The civil rights milestone may not be as prominent in the public’s consciousness as, say, the Little Rock Nine—the name bestowed upon the students who integrated Little Rock Central High School under military guard following Brown v. Board of Education, the historic Supreme Court decision of 1954 that desegregated public schools—but in many ways it is similarly significant.
“Today, 50 years after my first steps on this campus, I don’t even have to put it in my own words,” Charlayne Hunter-Gault, who delivered a talk this week at the 50th Anniversary of Desegregation at UGA, said in an interview with Diverse.
“So many young people came up to me at the reception who weren’t even born at the time and thanked me for opening the doors,” said Hunter-Gault, a longtime journalist who has worked for prominent news organizations such as The New York Times and CNN
“These young people whose parents weren’t even born when we entered UGA were coming up to me,” Hunter-Gault said. “That was a tremendously moving experience.”
But while Hunter-Gault was encouraged by the appreciation she got from today’s African-American students at UGA, as well as the fact that African-Americans and others from diverse backgrounds hold faculty and student leadership positions at UGA, she also spoke of the need to press for greater diversity on campus—a need illustrated by the fact that Black enrollment has dropped from 10 percent in the 1990s to 8 percent today.
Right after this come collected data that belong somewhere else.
(** A run whose own steps failed in the removal of the replaced tree: the copy was in place then,
    and is gone at the end unless the roll back fails. *)
Lemma execute_late w0 w2 e1 w1 :
  sighted w0 -> first_checks w0 = (Ok false, w2) ->
  restore_steps operations plan token progress phase (mkFlags false false false, w2)
    = (Throw e1, (mkFlags false true true, w1)) ->
  exists e w t, execute operations plan token progress phase w0 = (Throw e, w)
    /\ tree w1 destination = Some t /\ faithful (tree w0 source) t
    /\ ((e = e1 /\ at_paths w (tree w1 previous) None None)
        \/ exists message, e = RestoreError RestoreErrorCode.RollbackIncomplete message).
Proof.
  intros Hs E2 E3. pose proof (first_checks_hold w0 Hs) as Hchecks. unfold holds in Hchecks.
  rewrite E2 in Hchecks. destruct Hchecks as [H02 Hf]. destruct (Hf eq_refl) as [Est Epr].
  assert (at_paths w2 (tree w2 destination) None None) as Hat2 by (split; [by apply H02|done]).
  pose proof (restore_steps_holds w2 Hat2) as Hst. unfold holds in Hst. rewrite E3 in Hst.
  destruct Hst as [(Hc & _)|[(Hc & _)|(_ & Hl)]]; [done|done|].
  pose proof Hl as (_ & _ & w3 & t & Hat3 & Hfa & Hrm).
  pose proof (law_remove previous w3 (proj1 Hat3)) as Hon. unfold holds in Hon. rewrite Hrm in Hon.
  pose proof (only_previous _ _ _ _ _ (proj1 Hon) Hat3) as Hat1.
  pose proof (take_back_late w2 e1 w1 Hl) as Htb. unfold holds in Htb.
  rewrite execute_eq, se_bind_eq, E2, E3. unfold handle_failure.
  rewrite (proj2 H02) in Hfa by done.
  destruct (take_back operations plan (mkFlags false true true) w1) as [[[]|e'] w4].
  - exists e1, w4, t. split; [done|]. split; [apply Hat1|]. split; [done|]. by left.
  - destruct Htb as [Hstd Hne]. rewrite Hstd. cbn [negb].
    destruct (exn_what e') as [|c s]; [done|]. do 2 eexists. exists t.
    split; [done|]. split; [apply Hat1|]. split; [done|]. right. by eexists.
Qed.

End guarantees.

(** ** Theorems: plans *)

(** A plan that is made restores from below the snapshot that was asked for, whose identity it
    records, and keeps the promises of [planned]: in particular the source is reached without
    symbolic links and what the transaction writes beside the destination cannot overlap with it. *)
Theorem plan_restore_confined view catalog request plan :
  plan_restore view catalog request = Ok plan ->
  exists snapshot, catalog_snapshot catalog (rq_snapshot_id request) = Ok snapshot
    /\ pl_snapshot_uuid plan = cs_uuid snapshot
    /\ below (rc_root catalog /./ rp_value (cs_repository_path snapshot)) (pl_source plan)
    /\ planned view request plan.
Proof.
  unfold plan_restore. intros (snapshot & Hs & H)%res_bind_Ok. exists snapshot. split; [done|].
  apply build_plan_Ok in H as (-> & Hu & Hp). split; [done|]. split; [|done]. apply below_relative.
Qed.

Module PlanExample.
Import CatalogExample.

(** The catalogue's example with a place to restore to. *)
Definition ex_places (p : path) : Errno + FileKind :=
  if bool_decide (p ∈ ["/"; "/home"; "/home/"; "/srv"]) then inr KDirectory else ex_look p.

Definition ex_place_view : View := mkView ex_places ex_places (λ _, None) (λ _, "") (λ _, inr []) (λ _, None).

Definition ex_request (destination : path) (policy : ExistingDestinationPolicy) : RestoreRequest :=
  mkRequest "t1" "b" ex_notes destination Files policy.

Definition ex_plan : res RestorePlan := plan_restore ex_place_view ex_catalog (ex_request "/srv/notes" Fail).

Lemma plan_restore_confined_witness :
  exists plan, ex_plan = Ok plan /\ pl_source plan = "/mnt/s/b/notes"
    /\ pl_staging plan = "/srv/.btrfs-backup-restore-t1.staging"
    /\ planned ex_place_view (ex_request "/srv/notes" Fail) plan.
Proof.
  destruct ex_plan as [plan|e] eqn:E; [|exfalso; vm_compute in E; discriminate E].
  exists plan. split; [done|].
  destruct (plan_restore_confined _ _ _ _ E) as (snapshot & _ & _ & _ & Hp).
  vm_compute in E. injection E as <-. split; [reflexivity|]. split; [reflexivity|]. exact Hp.
Defined.

(** The check that a destination is not [/home] can be passed with a separator at its end:
    the plan then replaces [/home] itself, and what it stages lies within the destination. *)
Theorem home_destination_accepted :
  exists plan, plan_restore ex_place_view ex_catalog (ex_request "/home/" Replace) = Ok plan
    /\ pl_destination plan = "/home/" /\ pl_destination_exists plan = true
    /\ pp_names (pp_parse (pl_staging plan))
       = pp_names (pp_parse (pl_destination plan)) ++ [".btrfs-backup-restore-t1.staging"]
    /\ is_ok (plan_restore ex_place_view ex_catalog (ex_request "/home" Replace)) = false.
Proof. eexists. split; [vm_compute; reflexivity|]. split_and!; vm_compute; reflexivity. Qed.

End PlanExample.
Overall, non-White enrollment at UGA stands at about 25 percent.
“Elementary and high school teachers and leaders at those levels have to be more encouraging,” Hunter-Gault said. “Those in institutions of higher learning have to be reaching back into high schools, encouraging young people and also finding creative ways of helping them not only to advance academically so they come prepared to compete in college, which is going to be a real challenge, but also to help find funds for those who would succeed but who don’t have the money.”
Celebrants at UGA also heard from Hamilton Holmes Jr., a 1990 grad of UGA whose father, along with Hunter-Gault, was one of the first two Black students to integrate the campus. The late Holmes Sr., who went on to become a distinguished orthopedic surgeon, didn’t make a single friend during his time at UGA, his son recalled.
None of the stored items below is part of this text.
(** The text of a file, as a stream reads it. *)
Definition file_data (es : Entries) (p : path) : string :=
  match es !! key p with
  | Some e => match en_kind e with ERegular data => data | _ => "" end
  | None => ""
  end.

(** A stream: what is left to read, whether it is good, whether a read has failed. *)
Record Stream := mkStream { sm_rest : string; sm_good : bool; sm_bad : bool }.

Definition open_stream (p : path) : M Stream :=
  sys (SVerifyOpen p) ≫= λ fault : option Errno,
  look (λ es, mkStream (file_data es p) (match fault with Some _ => false | None => true end) false).

(** [stream.read(buffer, size)]: what it read, and the stream after. *)
Definition read_block (p : path) (s : Stream) : M (string * Stream) :=
  if negb (sm_good s) then mret ("", s)
  else
    sys (SVerifyRead p) ≫= λ fault : option Errno,
    match fault with
    | Some _ => mret ("", mkStream (sm_rest s) false true)
    | None => mret (str_take buffer_size (sm_rest s),
                    mkStream (str_drop buffer_size (sm_rest s))
                      (buffer_size <=? String.length (sm_rest s))%nat false)
    end.

Definition verification_failed {A} (message : string) : M A :=
  restore_failure RestoreErrorCode.VerificationFailed message.

(** The loop of [verify_regular_file]. *)
Fixpoint verify_blocks (fuel : nat) (source destination : path) (left right : Stream) : M unit :=
  if negb (sm_good left || sm_good right) then
    if sm_bad left || sm_bad right
    then verification_failed ("could not verify restored file: " +:+ destination) else mret tt
  else
    match fuel with
    | O => verification_failed ("restored file content differs: " +:+ destination)
    | S fuel =>
        _ ← throw_if_cancelled token;
        read_block source left ≫= λ l : string * Stream,
        read_block destination right ≫= λ r : string * Stream,
        if negb (String.eqb l.1 r.1)
        then verification_failed ("restored file content differs: " +:+ destination)
        else verify_blocks fuel source destination l.2 r.2
    end.

(** src/platform/linux/restore/PosixRestoreOperations.cpp:175-201 *)
Definition verify_regular_file (source destination : path) : M unit :=
  open_stream source ≫= λ left : Stream,
  open_stream destination ≫= λ right : Stream,
  verify_blocks (S (String.length (sm_rest left) + String.length (sm_rest right))) source destination left right.

Definition set_xattr (name value : string) (l : list (string * string)) : list (string * string) :=
  (name, value) :: filter (λ x, x.1 <> name) l.

(** One attribute. *)
Definition copy_xattr (source destination : path) (x : string * string) : M unit :=
  let '(name, value) := x in
  _ ← must_code (SGetXattr source name) RestoreErrorCode.CopyFailed
        (λ _, "could not read extended attribute " +:+ name);
  _ ← (if str_empty value then mret tt
       else must_code (SGetXattr source name) RestoreErrorCode.CopyFailed
              (λ _, "extended attribute changed while restoring: " +:+ name));
  _ ← must (SSetXattr destination name) ("could not preserve extended attribute " +:+ name);
  update destination (λ e, e <| en_xattrs := set_xattr name value (en_xattrs e) |>).

Fixpoint copy_xattrs (source destination : path) (l : list (string * string)) : M unit :=
  match l with
  | [] => mret tt
  | x :: l => _ ← copy_xattr source destination x; copy_xattrs source destination l
  end.

Definition xattrs_of (es : Entries) (p : path) : list (string * string) :=
  match es !! key p with Some e => en_xattrs e | None => [] end.

(** src/platform/linux/restore/PosixRestoreOperations.cpp:203-239 *)
Definition copy_extended_attributes (source destination : path) : M unit :=
  _ ← must_code (SListXattr source) RestoreErrorCode.CopyFailed
        (λ e, "could not list extended attributes for " +:+ source +:+ ": " +:+ strerror e);
  look (λ es, xattrs_of es source) ≫= λ attributes : list (string * string),
  _ ← (if bool_decide (attributes = []) then mret tt
       else must_code (SListXattr source) RestoreErrorCode.CopyFailed
              (λ _, "extended attributes changed while restoring: " +:+ source));
  copy_xattrs source destination attributes.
“Imagine how tough that would be where you didn’t make any friends on campus at all,” Holmes Jr. said in an interview with Diverse. “Not having a support group here on campus at all.”
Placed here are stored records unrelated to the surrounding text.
Lemma update_holds p f w :
  updates f ->
  holds (update p f) w
    (λ _ w', local (key p) w w' /\ rw_entries w' !! key p = f <$> rw_entries w !! key p) (λ _ _, False).
Proof.
  intros [Hd Hx]. unfold update. apply holds_modify. split; [split; cbn -[key]|].
  - done.
  - intros Hw. by apply wf_alter.
  - intros q Hq. by apply lookup_alter_ne.
  - cbn -[key]. apply lookup_alter_eq.
Qed.

Lemma updates_data f : updates (set_data f).
Proof. unfold updates, set_data. split; intros e; destruct e as [[] ? ? ? ? ? ? ?]; by cbn. Qed.

(** The entry of a file with some data. *)
Definition with_data (e : Entry) (data : string) : Entry := e <| en_kind := ERegular data |>.

Lemma set_data_with f e data : en_kind e = ERegular data -> exists data', set_data f e = with_data e data'.
Proof. intros E. exists (f data). unfold set_data. by rewrite E. Qed.

(** A regular file at [k] that differs from [e] in its data at most. *)
Definition filed (k : Key) (e : Entry) (w : RW) : Prop := exists data, rw_entries w !! k = Some (with_data e data).

(** The outcomes of a step of a copy to [k]. *)
Definition keeps_filed (k : Key) (e : Entry) (w : RW) {A} (m : SE RW A) : Prop :=
  holds m w (λ _ w', local k w w' /\ filed k e w') (λ _ w', local k w w').

Lemma filed_bind k e w {A B} (m : SE RW A) (f : A -> SE RW B) :
  keeps_filed k e w m -> (forall a w', local k w w' -> filed k e w' -> keeps_filed k e w' (f a)) -> keeps_filed k e w (m ≫= f).
Proof.
  intros Hm Hf. apply holds_bind. eapply holds_mono; [exact Hm| |done]. intros a w1 [H1 F1].
  eapply holds_mono; [by apply Hf| |].
  - intros b w2 [H2 F2]. split; [|done]. exact (local_trans _ _ _ _ H1 H2).
  - intros e' w2 H2. exact (local_trans _ _ _ _ H1 H2).
Qed.

Lemma filed_quietly k e w {A} (m : SE RW A) : quietly A m -> filed k e w -> keeps_filed k e w m.
Proof.
  intros Hm [data He]. eapply holds_mono; [apply Hm| |]; intros ? w' H; [split|]; try by apply local_unchanged.
  exists data. by rewrite (proj2 H).
Qed.

Lemma filed_ret k e w {A} (a : A) : filed k e w -> keeps_filed k e w (mret a).
Proof. apply filed_quietly, quietly_ret. Qed.

Lemma filed_update p e w f : filed (key p) e w -> keeps_filed (key p) e w (update p (set_data f)).
Proof.
  intros [data He]. eapply holds_mono; [apply update_holds, updates_data| |done]. intros _ w' [H1 H2].
  split; [done|]. rewrite He in H2. exists (f data). by rewrite H2.
Qed.

Lemma write_all_keeps fuel p e rest w : filed (key p) e w -> keeps_filed (key p) e w (write_all fuel p rest).
Proof.
  revert rest w. induction fuel as [|fuel IH]; intros rest w Hf; cbn [write_all]; [by apply filed_ret|].
  destruct (str_empty rest); [by apply filed_ret|].
  apply filed_bind; [apply filed_quietly; [apply quietly_turn|done]|]. intros t w1 _ F1.
  apply filed_bind; [apply filed_quietly; [apply quietly_must|done]|]. intros _ w2 _ F2.
  destruct (_ =? 0)%nat; [apply filed_quietly; [apply quietly_failure|done]|].
  apply filed_bind; [by apply filed_update|]. intros _ w3 _ F3. by apply IH.
Qed.

Section copying.
Context (token : CancellationToken RW) (progress : option (RestoreProgress -> SE RW unit)).
Context (Htoken : quietly _ (token_read token))
  (Hprogress : forall sink x, progress = Some sink -> quietly _ (sink x)).

Lemma quietly_report statistics source : quietly _ (report_progress progress statistics source).
Proof.
  unfold report_progress. destruct progress as [sink|] eqn:E; [by apply Hprogress|apply quietly_ret].
Qed.

Lemma quietly_times n (m : SE RW unit) : quietly _ m -> quietly _ (times n m).
Proof. intros Hm. induction n as [|n IH]; cbn [times]; touches. Qed.

Lemma copy_data_keeps fuel source p e rest statistics w :
  filed (key p) e w -> keeps_filed (key p) e w (copy_data token progress fuel source p rest statistics).
Proof.
  revert rest statistics w. induction fuel as [|fuel IH]; intros rest statistics w Hf; cbn [copy_data];
    [by apply filed_ret|].
  apply filed_bind; [apply filed_quietly; [apply quietly_turn|done]|]. intros t w1 _ F1.
  apply filed_bind; [apply filed_quietly; [by apply quietly_times, quietly_cancelled|done]|]. intros _ w2 _ F2.
  apply filed_bind; [apply filed_quietly; [apply quietly_must|done]|]. intros _ w3 _ F3.
  destruct (str_empty rest); [by apply filed_ret|].
  apply filed_bind; [by apply write_all_keeps|]. intros _ w4 _ F4.
  apply filed_bind; [apply filed_quietly; [apply quietly_report|done]|]. intros _ w5 _ F5. by apply IH.
Qed.

(** Opening the file to write, where nothing was. *)
Lemma open_output_holds p w :
  rw_entries w !! key p = None ->
  holds (open_output p) w
    (λ _ w', sub (key p) w w' /\ exists e, filed (key p) e w' /\ en_pinned e = false)
    (λ _ w', sub (key p) w w').
Proof.
  intros Hn. unfold open_output. assert (unchanged w (called w)) as U by done.
  assert (sub (key p) w (called w)) as HS by (by apply local_sub, local_unchanged).
  apply holds_bind, holds_sys. intros fault _. apply holds_bind, holds_look.
  change (rw_entries (called w)) with (rw_entries w). rewrite Hn.
  destruct fault as [e|]; [exact HS|]. destruct (parent_error _ _) eqn:Ep; [exact HS|].
  eapply holds_mono; [by apply create_holds| |done]. intros [] w' Hc.
  pose proof (created_sub _ _ _ _ Hc) as H1. split; [exact (sub_trans _ _ _ _ HS H1)|].
  apply created_entry in Hc as (e & He & Hk & Hp & _). exists e. split; [|done]. exists "".
  rewrite He. f_equal. unfold with_data. destruct e; cbn in *. by subst.
Qed.

(** ** Copying: what is verified *)

(** The streams of the verification of two files, and what they have still to read. *)
Lemma read_block_holds p s w :
  holds (read_block p s) w
    (λ x w', unchanged w w' /\
       (if sm_good s then
          (x.1 = str_take buffer_size (sm_rest s) /\ sm_rest x.2 = str_drop buffer_size (sm_rest s)
           /\ sm_good x.2 = (buffer_size <=? String.length (sm_rest s))%nat /\ sm_bad x.2 = false)
          \/ (sm_good x.2 = false /\ sm_bad x.2 = true)
        else x = ("", s)))
    (λ _ _, False).
Proof.
  unfold read_block. destruct (sm_good s) eqn:E; cbn [negb]; [|by apply holds_ret].
  apply holds_bind, holds_sys. intros fault _. destruct fault; apply holds_ret; (split; [done|]); [by right|by left].
Qed.

Lemma str_take_drop n s : str_take n s +:+ str_drop n s = s.
Proof. revert s. induction n as [|n IH]; intros [|c s]; cbn; [done..|]. by rewrite IH. Qed.

Lemma str_drop_short n s : (String.length s < n)%nat -> str_drop n s = "".
Proof. revert s. induction n as [|n IH]; intros [|c s]; cbn; intros H; try done; [lia|]. apply IH. lia. Qed.

Lemma str_take_short n s : (String.length s < n)%nat -> str_take n s = s.
Proof. intros H. pose proof (str_take_drop n s) as E. rewrite str_drop_short, string_app_nil_r in E by done. done. Qed.

Lemma str_take_length n s : (n <= String.length s)%nat -> String.length (str_take n s) = n.
Proof. revert s. induction n as [|n IH]; intros [|c s]; cbn; intros H; try done; [lia|]. by rewrite IH by lia. Qed.

Definition broken (s : Stream) : Prop := sm_good s = false /\ sm_bad s = true.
The elder Holmes also had to have security escorts because of threats. Still, he graduated cum laude and as part of the Phi Beta Kappa Society.
Holmes Jr. said his 1986 enrollment at UGA led his father to reconnect with the institution, which had radically changed in the 25 years since he first integrated the school.
“I had a lot of friends on campus, was able to move around without fear of anything happening, and was able to take full advantage of the college experience,” Holmes Jr. said. He said he was appreciative of “just having the freedom on campus to be a student and do anything that you want to do without having to be escorted on campus or having fear of going certain places.”
Holmes Jr., now 42, had another experience at UGA that was almost unthinkable for his father who had been socially isolated as a student. The younger Holmes met his wife, Gail, at UGA. She works in human resources at Coca-Cola in Atlanta. Holmes Jr. is community relations manager at aerospace giant Lockheed-Martin in Marietta, Ga.